WORK TASK: From the entries, filter out every line that lacks "envBroken" and copy the rest.
____
(** C5: a 2xx response whose content type includes [text/html], whose
    declared content length parses to more than 1000 and whose body text
    contains one of the markers makes the attempt throw the
    authentication-required error; the filesystem is as before, so nothing
    of the body reached the temporary file. *)
Theorem html_login_page_is_auth_failure (env : Env)
    (cookieString url destPath : string) (attempt : nat) (w : World)
    (response : Response) (ct len text : string) (n : Z) :
  fetch env attempt url (cookieHeader cookieString) = inr response ->
  ok response = true ->
  contentType response = Some ct ->
  includes "text/html" ct = true ->
  contentLength response = Some len ->
  parseInt len = Some n ->
  1000 < n ->
  responseText response = inr text ->
  includes "login" text = true \/ includes "redirect" text = true
    \/ includes "401" text = true \/ includes "403" text = true
    \/ includes "Unauthorized" text = true ->
  exists w',
    downloadAttempt env cookieString url destPath attempt w
      = (Throw (Error MSG_AUTH_HTML), w')
    /\ nodes w' = nodes w
    /\ String.prefix "Authentication required" MSG_AUTH_HTML = true.
Proof.
  intros Hfetch Hok Hct Hhtml Hlen Hn Hgt Htext Hmark.
  assert (Hne : String.eqb len "" = false).
  { destruct len; [rewrite parseInt_empty in Hn; discriminate | reflexivity]. }
  assert (Hm : includes "redirect" text || includes "login" text
               || includes "401" text || includes "403" text
               || includes "Unauthorized" text = true).
  { destruct Hmark as [-> | [-> | [-> | [-> | ->]]]];
      rewrite ?orb_true_r; reflexivity. }
  exists (logged (EvFetch url (cookieHeader cookieString)) w).
  split; [|split; reflexivity].
  unfold downloadAttempt, bind, emit, modify, settle.
  rewrite Hfetch. unfold ret at 1. rewrite Hok. cbn [negb]. unfold ret at 1.
  rewrite Hct, Hlen. cbn [from_option id]. rewrite Hhtml, Hne, Hn.
  apply Z.ltb_lt in Hgt. rewrite Hgt. cbn [negb andb].
  rewrite Htext. unfold ret at 1. rewrite Hm. reflexivity.
Qed.

Lemma html_login_page_is_auth_failure_witness :
  exists w',
    downloadAttempt envLoginPage "" "https://example.org/events/42/liveries"
      "/tmp/liveries_event_42.zip" 1 (worldPick None)
      = (Throw (Error MSG_AUTH_HTML), w')
    /\ nodes w' = nodes (worldPick None)
    /\ String.prefix "Authentication required" MSG_AUTH_HTML = true.
Proof.
  apply (html_login_page_is_auth_failure envLoginPage ""
           "https://example.org/events/42/liveries" "/tmp/liveries_event_42.zip"
           1%nat (worldPick None) loginPage "text/html; charset=utf-8" "2048"
           "<html><body>Please login to continue</body></html>" 2048).
  - reflexivity.
  - reflexivity.
  - reflexivity.
  - reflexivity.
  - reflexivity.
  - reflexivity.
  - lia.
  - reflexivity.
  - left. reflexivity.
Defined.

(** The body of the handler returns only from the end of the inner [try]:
    with the success object, right after a [fs.unlinkSync] of the temporary
    archive that did not throw. *)
Lemma body_Return (env : Env) (eventId baseUrl : JsValue) (w w' : World)
    (r : Result) :
  downloadEventLiveriesBody env eventId baseUrl w = (Return r, w') ->
  exists d w2,
    r = mkResult true ("Liveries downloaded and extracted to " ++ toStr d) (Some d)
    /\ unlinkSync (zipPathOf env eventId) w2 = (Return tt, w').
Proof.
  unfold downloadEventLiveriesBody. intros H.
  apply bind_Return_inv in H as (? & w1 & _ & H).
  apply bind_Return_inv in H as (configured & w2 & _ & H).
  apply bind_Return_inv in H as (documentsDir & w3 & _ & H).
  apply bind_Return_inv in H as (? & w4 & _ & H).
  apply bind_Return_inv in H as (cookieString & w5 & _ & H).
  apply bind_Return_inv in H as (? & w6 & _ & H).
  unfold tryCatch in H.
  match type of H with
  | match ?inner with _ => _ end = _ => destruct inner as [[e|a|] w7] eqn:E
  end; [| |discriminate].
  - exfalso. exact (bind_throw_never_returns _ _ _ _ _ H).
  - injection H as -> ->.
    apply bind_Return_inv in E as (? & w8 & _ & E).
    apply bind_Return_inv in E as ([] & w9 & Hu & E).
    unfold ret in E. injection E as <- <-.
    exists documentsDir, w8. split; [reflexivity | exact Hu].
Qed.

Lemma unlinkSync_Return (p : string) (w w' : World) :
  unlinkSync p w = (Return tt, w') -> nodes w' !! p = None.
Proof.
  unfold unlinkSync. destruct (bool_decide (p ∈ undeletable w)); [discriminate|].
  destruct (nodes w !! p) as [[|c]|]; try discriminate.
  intros H. injection H as <-. cbn. apply lookup_delete_eq.
Qed.

(** On the success path the temporary archive is gone when the handler
    resolves. *)
Lemma success_removes_archive (env : Env) (eventId baseUrl : JsValue)
    (w w' : World) (r : Result) :
  handle_download_event_liveries env eventId baseUrl w = (Return r, w') ->
  success r = true ->
  nodes w' !! zipPathOf env eventId = None.
Proof.
  unfold handle_download_event_liveries, tryCatch.
  destruct (downloadEventLiveriesBody env eventId baseUrl w) as [[e|r0|] w0] eqn:E;
    [| |discriminate].
  - unfold ret. intros H. injection H as <- <-. discriminate.
  - intros H _. injection H as <- <-.
    apply body_Return in E as (d & w2 & _ & Hu).
    exact (unlinkSync_Return _ _ _ Hu).
Qed.

(** What the handler promises it keeps where it comes back: it never
    throws, and what it returns is [{ success: true, message,
    targetDirectory }] when the body of its [try] returned and
    [{ success: false, message }], with the message of what was thrown, when
    that body threw. *)
Lemma handler_resolves_well_formed (env : Env) (eventId baseUrl : JsValue)
    (w : World) :
  match handle_download_event_liveries env eventId baseUrl w with
  | (Throw _, _) => False
  | (Return r, w') =>
      success r = true
      /\ (exists d, targetDirectory r = Some d
            /\ resultMessage r = "Liveries downloaded and extracted to " ++ toStr d)
      /\ downloadEventLiveriesBody env eventId baseUrl w = (Return r, w')
      \/
      success r = false
      /\ targetDirectory r = None
      /\ (exists e, downloadEventLiveriesBody env eventId baseUrl w = (Throw e, w')
            /\ resultMessage r = message e)
  | (Never, w') => downloadEventLiveriesBody env eventId baseUrl w = (Never, w')
  end.
Proof.
  unfold handle_download_event_liveries, tryCatch.
  destruct (downloadEventLiveriesBody env eventId baseUrl w) as [[e|r|] w'] eqn:E.
  - right. repeat split. exists e. split; reflexivity.
  - left. destruct (body_Return _ _ _ _ _ _ E) as (d & w2 & -> & _).
    repeat split. exists d. split; reflexivity.
  - reflexivity.
Qed.

(** C2 where the temporary archive cannot be opened for writing: the
    download answers 200 with a body, the write stream fails to open, its
    ['error'] has no listener, [writer.write] answers [false] and the wait
    for ['drain'] never ends: the handler sent its one request and never
    resolves, to a result object or to anything else. *)
Theorem unopened_archive_never_resolves :
  let out := handle_download_event_liveries envGood (JStr "42")
               (JStr "https://example.org") worldNoTemp in
  zipPathOf envGood (JStr "42") = archive42
  /\ out.1 = Never
  /\ requests (trace out.2) = [liveriesUrl]
  /\ nodes out.2 !! archive42 = None.
Proof. repeat split; vm_compute; reflexivity. Qed.

(** The same end by the other stream: with a directory at the archive's path
    and an empty body the download returns, and the extraction waits for a
    [close] or an [error] that the failed read stream never brings. *)
Lemma unreadable_archive_never_resolves :
  let out := handle_download_event_liveries envEmptyBody (JStr "42")
               (JStr "https://example.org") worldDirAtTemp in
  out.1 = Never /\ requests (trace out.2) = [liveriesUrl].
Proof. repeat split; vm_compute; reflexivity. Qed.

(** ** The retry loop *)

Lemma failed_fetch_throws (env : Env) (cookieString url destPath : string)
    (k : nat) :
  fetchFails env cookieString url k ->
  exists e, forall w,
    downloadAttempt env cookieString url destPath k w
      = (Throw e, logged (EvFetch url (cookieHeader cookieString)) w).
Proof.
  unfold fetchFails, downloadAttempt, bind, emit, modify, settle.
  destruct (fetch env k url (cookieHeader cookieString)) as [e|response].
  - intros _. exists e. reflexivity.
  - intros Hok. unfold ret at 1. cbv beta iota. rewrite Hok. cbn [negb].
    destruct ((status response =? 401) || (status response =? 403));
      [|destruct (status response =? 404)];
      eexists; intros w; reflexivity.
Qed.

(** When every request fails, the loop makes three requests, waits 2000 ms
    after the first and 4000 ms after the second, and throws the
    three-attempts error around the last failure. *)
Lemma retry_exhausted (env : Env) (cookieString url destPath : string) :
  (forall k, fetchFails env cookieString url k) ->
  exists e, forall w,
    downloadFileWithRetry env cookieString url destPath 3 w
      = (Throw (Error ("Failed to download after 3 attempts: " ++ message e)),
         let request := EvFetch url (cookieHeader cookieString) in
         logged request
           (logged (EvSleep 4000)
              (logged request
                 (logged (EvSleep 2000)
                    (logged request w))))).
Proof.
  intros H.
  destruct (failed_fetch_throws env cookieString url destPath 1 (H 1%nat)) as [e1 H1].
  destruct (failed_fetch_throws env cookieString url destPath 2 (H 2%nat)) as [e2 H2].
  destruct (failed_fetch_throws env cookieString url destPath 3 (H 3%nat)) as [e3 H3].
  exists e3. intros w.
  unfold downloadFileWithRetry, retryFrom, tryCatch, bind.
  rewrite H1. cbn [Nat.eqb]. unfold emit, modify, ret.
  rewrite H2. cbn [Nat.eqb].
  rewrite H3. cbn [Nat.eqb]. unfold throw.
  reflexivity.
Qed.

(** C4 on an endpoint that always answers 500: three requests and the
    three-attempts error, but the waits are 2000 ms before the second attempt
    and 4000 ms before the third, not 1 s and 2 s. *)
Theorem always_500_retry_schedule :
  let out := downloadFileWithRetry env500 "" liveriesUrl archive42 3 worldConfigured in
  out.1 = Throw (Error
    "Failed to download after 3 attempts: Failed to download: 500 Internal Server Error")
  /\ requests (trace out.2) = [liveriesUrl; liveriesUrl; liveriesUrl]
  /\ sleeps (trace out.2) = [2000; 4000]
  /\ trace out.2 =
       [EvFetch liveriesUrl None; EvSleep 2000; EvFetch liveriesUrl None;
        EvSleep 4000; EvFetch liveriesUrl None].
Proof. repeat split; vm_compute; reflexivity. Qed.

(** C1 after a download that fails in mid-stream: the handler resolves to the
    three-attempts failure, and the partial temporary archive is still
    there. *)
Theorem failed_download_leaves_archive :
  let out := handle_download_event_liveries envBroken (JStr "42")
               (JStr "https://example.org") worldConfigured in
  zipPathOf envBroken (JStr "42") = archive42
  /\ nodes worldConfigured !! archive42 = None
  /\ out.1 = Return (mkResult false
               "Failed to download after 3 attempts: terminated" None)
  /\ nodes out.2 !! archive42 = Some (File "PK").
Proof. repeat split; vm_compute; reflexivity. Qed.

(** With nothing in the way the handler succeeds, without any dialog, and
    the archive is removed. *)
Lemma good_download_succeeds :
  let out := handle_download_event_liveries envGood (JStr "42")
               (JStr "https://example.org") worldConfigured in
  out.1 = Return (mkResult true "Liveries downloaded and extracted to /acc/Customs"
                    (Some (JStr "/acc/Customs")))
  /\ requests (trace out.2) = [liveriesUrl]
  /\ dialogs (trace out.2) = []
  /\ nodes out.2 !! "/acc/Customs/car.json" = Some (File "{}")
  /\ nodes out.2 !! archive42 = None.
Proof. repeat split; vm_compute; reflexivity. Qed.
____
WRITTEN ANSWER:
  let out := handle_download_event_liveries envBroken (JStr "42")
  zipPathOf envBroken (JStr "42") = archive42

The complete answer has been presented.